= Beginning of Section =

Lemma remove_group_member_good f i : fine (remove_group_member u f i now).
Proof.
  intros s W. unfold remove_group_member. apply with_workspace; [done|]. intros w s1 W1 Hw _.
  wp_step; [by apply wp_throw, quiet_good|]. wp_step.
  - apply bool_decide_eq_true in D0. wp_step. wp_step. unfold get_member_role. wp_step. unfold get_member at 1. wp_step.
    wp_step. wp_step; [|by apply wp_throw, quiet_good]. wp_step; [by apply wp_throw, quiet_good|]. wp_step. wp_step.
    eapply wp_mono; [apply remove_member_good; [done|by left]| |done].
    intros removed s' G. wp_step; by wp_step.
  - wp_step; [by apply wp_throw, quiet_good|]. apply negb_false_iff in D1. wp_step. wp_step.
    eapply wp_mono; [apply remove_member_good; [done|right; exists w; split; [by eapply workspace_jid|done]]| |done].
    intros removed s' G. wp_step; by wp_step.
Qed.

Lemma handle_good r s : wf s -> good u s (handle user_exists u now r s).2.
Proof.
  intros W. apply wp_after. destruct r; cbn [handle]; try apply wp_ignore.
  - by apply list_groups_good.
  - by apply create_group_good.
  - by apply update_group_good.
  - by apply read_good.
  - by apply create_group_slot_good.
  - by apply list_bindings_good.
  - by apply bind_endpoint_good.
  - by apply unbind_endpoint_good.
  - by apply list_members_good.
  - by apply add_group_member_good.
  - by apply remove_group_member_good.
Qed.
End handlers.

(** C6: A request to the group routes changes no more than its user may change. From a
    coherent registry, whatever the request and its outcome: no group loses its identity,
    folder or creator; a name changes only for the creator of the workspace (with the right
    to write groups) or for the home of the requester; an endpoint is bound only by an
    owner, to a workspace the owner sees and when no other workspace has it, and released
    only from such a workspace; a new group is the requester's; members change only through
    the creator of the workspace, unless they leave; owners stay members; a slot stays as it
    is, and a new one is the main slot of a registered group or was made by the requester in
    a workspace the requester sees. Coherence ([wf]) is needed: that group requests and
    messages addressed by folder keep it is shown in MessagesProps.v; a message
    addressed by the id of a workspace can break it, and then a request can give away what
    is not its user's ([message_takes_over_a_workspace] there). *)
Theorem group_requests_authorized user_exists u now r s :
  wf s -> authorized u s (handle user_exists u now r s).2.
Proof. intros W. by apply handle_good. Qed.
End props.

(** ** A concrete registry *)

Definition gx_db : Type := db (gmap string RegisteredGroup) (gmap (string * string) GroupMember)
  (gmap (string * string) ConversationSlot).
Definition gx_empty : gx_db := mkDb ∅ ∅ ∅.
Definition gx_user (id role : string) : AuthUser :=
  mkUser id id (Some role) (Some "active") None None None None (Some false) None None None.

Lemma gx_wf : wf gx_empty.
Proof. split; try done; intros ? ?; cbn; by rewrite ?lookup_empty. Qed.

Definition gx_team : gx_db := (handle (fun _ => true) (gx_user "alice" "admin") 1 (RCreateGroup "team" "Team") gx_empty).2.

(** Alice makes a workspace and a slot in it; Mallory, who does not see it, makes none. *)
Lemma group_requests_authorized_witness :
  authorized (gx_user "alice" "admin") gx_empty gx_team /\
  authorized (gx_user "alice" "admin") gx_team
    (handle (fun _ => true) (gx_user "alice" "admin") 2 (RCreateSlot "team" "notes" "Notes") gx_team).2 /\
  authorized (gx_user "mallory" "member") gx_team
    (handle (fun _ => true) (gx_user "mallory" "member") 2 (RCreateSlot "team" "notes" "Notes") gx_team).2.
Proof.
  assert (W : wf gx_team) by (apply handle_good, gx_wf).
  split; [|split]; apply (group_requests_authorized (fun _ => true)); [apply gx_wf|exact W|exact W].
Defined.

Example slots_need_access :
  let slot p := cs_title <$> slot_at "team" "notes" p.2 in
  let alice := handle (fun _ => true) (gx_user "alice" "admin") 2 (RCreateSlot "team" "notes" "Notes") gx_team in
  let mallory := handle (fun _ => true) (gx_user "mallory" "member") 2 (RCreateSlot "team" "notes" "Notes") gx_team in
  slot alice = Some "Notes" /\ slot mallory = None /\ mallory.1 = Err (404%Z, "group not found").
Proof. repeat split; vm_compute; reflexivity. Qed.

(** The first request of the witness does create the workspace, its member and its slot. *)
Example create_group_stores :
  let s := gx_team in
  (rg_folder <$> group_at "web:team" s, gm_role <$> member_at "team" "alice" s, cs_title <$> slot_at "team" "main" s) =
  (Some "team", Some "owner", Some "Main").
Proof. vm_compute. reflexivity. Qed.

(** An endpoint bound to a workspace that is bound itself: the second binding is not followed. *)
Definition gx_endpoint : RegisteredGroup := mkGroup "feishu:1" "f" "chat-1" 0 None false (Some "feishu:2").
Definition gx_bound : gx_db :=
  mkDb {[ "feishu:1" := gx_endpoint; "feishu:2" := mkGroup "feishu:2" "g" "chat-2" 0 None false (Some "feishu:1") ]} ∅
    {[ ("chat-1", "main") := mkSlot "chat-1" "main" "Main" None 0; ("chat-2", "main") := mkSlot "chat-2" "main" "Main" None 0 ]}.

Lemma gx_bound_wf : wf gx_bound.
Proof.
  assert (G : forall jid g, group_at jid gx_bound = Some g ->
    jid = "feishu:1" /\ g = gx_endpoint \/ jid = "feishu:2" /\ g = mkGroup "feishu:2" "g" "chat-2" 0 None false (Some "feishu:1")).
  { intros jid g E. unfold group_at in E. cbn in E.
    apply lookup_insert_Some in E as [[<- <-]|[_ E]]; [by left|]. apply lookup_singleton_Some in E as [<- <-]. by right. }
  split.
  - by intros jid g [[-> ->]|[-> ->]]%G.
  - intros f u m E. unfold member_at in E. cbn in E. by rewrite lookup_empty in E.
  - intros f i c E. unfold slot_at in E. cbn in E.
    apply lookup_insert_Some in E as [[[= <- <-] <-]|[_ E]]; [done|]. by apply lookup_singleton_Some in E as [[= <- <-] <-].
  - by intros jid g [[-> ->]|[-> ->]]%G.
  - by intros jid g [[-> ->]|[-> ->]]%G.
  - by intros jid g [[-> ->]|[-> ->]]%G.
  - intros jid g [[-> ->]|[-> ->]]%G; by eexists.
Qed.

Lemma access_ends_witness :
  user_can_access 5 "bob" None gx_endpoint gx_bound = (Ok (access_rule "bob" None gx_endpoint gx_bound), gx_bound).
Proof. apply (access_ends 3 "bob" None gx_endpoint gx_bound); [apply gx_bound_wf|reflexivity]. Defined.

= End of Section =

→ **ABOUT THIS EXERCISE**:
Retype exactly the span of lines from the one with "- by apply list_members_good." through the one with "Lemma gx_wf : wf gx_empty."; include both ends and omit the rest of the material.

→ **RESPONSE AREA**:
  - by apply list_members_good.
  - by apply add_group_member_good.
  - by apply remove_group_member_good.
Qed.
End handlers.

(** C6: A request to the group routes changes no more than its user may change. From a
    coherent registry, whatever the request and its outcome: no group loses its identity,
    folder or creator; a name changes only for the creator of the workspace (with the right
    to write groups) or for the home of the requester; an endpoint is bound only by an
    owner, to a workspace the owner sees and when no other workspace has it, and released
    only from such a workspace; a new group is the requester's; members change only through
    the creator of the workspace, unless they leave; owners stay members; a slot stays as it
    is, and a new one is the main slot of a registered group or was made by the requester in
    a workspace the requester sees. Coherence ([wf]) is needed: that group requests and
    messages addressed by folder keep it is shown in MessagesProps.v; a message
    addressed by the id of a workspace can break it, and then a request can give away what
    is not its user's ([message_takes_over_a_workspace] there). *)
Theorem group_requests_authorized user_exists u now r s :
  wf s -> authorized u s (handle user_exists u now r s).2.
Proof. intros W. by apply handle_good. Qed.
End props.

(** ** A concrete registry *)

Definition gx_db : Type := db (gmap string RegisteredGroup) (gmap (string * string) GroupMember)
  (gmap (string * string) ConversationSlot).
Definition gx_empty : gx_db := mkDb ∅ ∅ ∅.
Definition gx_user (id role : string) : AuthUser :=
  mkUser id id (Some role) (Some "active") None None None None (Some false) None None None.

Lemma gx_wf : wf gx_empty.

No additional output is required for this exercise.